Él, Enrique Dueñas Martín, quien se ha desempeñado en oficios tan disímiles como montador de coreografías para cumpleaños de 15 “Recuerdo aquellos temas de Paul Anka y de Nat King Cole, soy muy buen bailarín”, declara con lucecitas en los ojos; trabajador del Instituto Nacional de Recursos Agropecuarios (INRA), carpintero, custodio y ahora proyeccionista de cine, se autodefine como un pintor que dentro de lo popular posee una tendencia específica. “No soy como El Monje ni nada de eso, mi pintura es natural, soy naturalista, paisajista. Me gustan las cosas antiguas: casas viejas, conventos…”, especifica.
Y le creo, porque todo el tiempo, mientras le escucho, siento que charlo con alguien que se quedó varado en aquellos años juveniles, que mira el mundo con los ojos de ayer, sin dejar de reparar en él y ponderar cada cosa buena que hay en las almas que lo rodean.
Ahora mismo detallo uno de sus cuadros, donde la espirituana Plaza del Mercado aparece con los locales que conformaban la edificación en los años 50. La Abastecedora, se lee en lo alto; cortinas raídas y un toldo medio levantado colindan con un balcón. Allí radicó, dice, una cárcel española; luego una casilla y un puesto de frutas. También un dispensario al que acudían a curarse los conciudadanos. “Un día de estos, si usted quiere, le comento sobre lo que hubo bajo cada techo de esta ciudad”, sugiere.
Todavía pinta si coge un pincel. “Eso no se pierde”, asegura rotundo. Y habla de cómo descubrió su afición por la pintura siendo un niño, cuando estudiaba en la primaria Carlos de la Torre. Pudiera pensarse que toda su vida ha transcurrido a escasos metros a la redonda del lugar donde sucede la entrevista, pues el cine Conrado Benítez es hoy su centro de trabajo. Pero no. La poligrafía espirituana y el entonces llamado Hospital de Día, adscrito al Policlínico Sur, le tuvieron no como cualquier custodio, sino como uno muy especial, de esos que no se duermen y velan, además de los recursos, hasta por la seguridad del personal, de esos a quienes se despide con cariño raigal, como hicieron al momento de su jubilación, en 2015, en el Centro Comunitario de Salud Mental.
Toco su fibra de coleccionista de música con cientos de discos de acetato y casetes de los más diversos intérpretes y se deshace en menciones que incluyen, entre muchos, a Los Platters, Aretha Franklin, Los Beatles, Los Panchos, los tres Reyes y Bob Marley. No estudió música, pero combos locales de los 70 y los 80 lo buscaban para que amenizara, con los bailes grupales que organizaba, sus espectáculos en El Tenis y La Colonia.
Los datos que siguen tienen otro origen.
(** Once a row of a transaction is stored, an event of the transaction writes
    nothing and announces nothing: a replayed event, a second contribution of
    the same transaction, or one the API has recorded. *)
Theorem recorded_transaction_not_applied ev st r st' :
  is_Some (contribution.with_hash (ev_TxHash ev) (tables_of (p_world st))) ->
  onContributionReceived p clock fresh_uuid ev st = (r, st') ->
  tables_of (p_world st') = tables_of (p_world st) /\ p_sent st' = p_sent st.
Proof.
  intros [d Hd] E. set (t := tables_of (p_world st)) in *. set (sent := p_sent st).
  apply head_Some_elem_of, list_elem_of_filter in Hd as [Hh Hin].
  refine (wp_run _ st (λ _ st', unmoved t sent st') _ _ _ E).
  unfold onContributionReceived, circleRepo, userRepo.
  apply (wp_found_or_skip _ _ _ t sent); [|intros c st1 Hu1|done].
  { destruct (ep_circleRepo p); [|by apply wp_panic]. eapply wp_store_keeps; [done| |done].
    intros w r1 w' Hw Ew. apply FindByContractID_law in Ew as [Ew|[_ Ew]]; [|congruence].
    unfold spec_FindByContractID, found in Ew. case_match; simplify_eq; congruence. }
  apply (wp_found_or_skip _ _ _ t sent); [|intros u st2 Hu2|done].
  { destruct (ep_userRepo p); [|by apply wp_panic]. eapply wp_store_keeps; [done| |done].
    intros w r1 w' Hw Ew. apply FindByWalletAddress_law in Ew. congruence. }
  do 3 (apply wp_bind; apply wp_of_run; intros ? ? [= <- <-]).
  unfold applyContribution. apply wp_try. destruct (ep_db p).
  2: { apply wp_fail. cbn. done. }
  apply wp_bind. apply wp_of_run. intros ? ? [= <- <-]. apply wp_of_run. intros r3 st3 E3.
  unfold store in E3. destruct (db_applyContribution _ _ _) as [r4 w4] eqn:E4.
  injection E3 as <- <-. apply applyContribution_law in E4. cbn in E4.
  destruct Hu2 as [Ht2 Hs2]. rewrite Ht2 in E4. destruct r4 as [adv|err|]; [|..].
  - exfalso. destruct E4 as (Hn & _). eapply existsb_false_elem in Hn; [|exact Hin].
    apply no_clash_hash in Hn; [|by eexists]. by rewrite Hh in Hn.
  - cbn in E4. destruct (errors_Is err _); by split.
  - done.
Qed.
End replay.
End processorprops.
Muy a pesar suyo se desvinculó de la pintura cuando apretó el período especial y, sin acceso a óleos ni lienzos, comenzó a dedicarse a otra cosa. Eso sí, discrepó siempre de aquella teoría según la cual del arte no se puede vivir. Y con su hipótesis de lo contrario, que el trabajo por cuenta propia se encargaría de validar, me lo encontré semanas atrás mientras esperaba la hora de la proyección en el cine.
Aficionado a la lectura no solo de historia antigua y contemporánea, sino también de asuntos de actualidad, me sorprendió con valoraciones muy concretas sobre la esencia de Donald Trump, y, más que eso, con la descripción de la hebilla en su cinto, donde seis calaveras reposan bajo la Estatua de la Libertad: “Es el imperio de la muerte, ahí no hay libertad, sino matazón. Mira cuántas guerras han desatado, cuántos pueblos invadidos…”.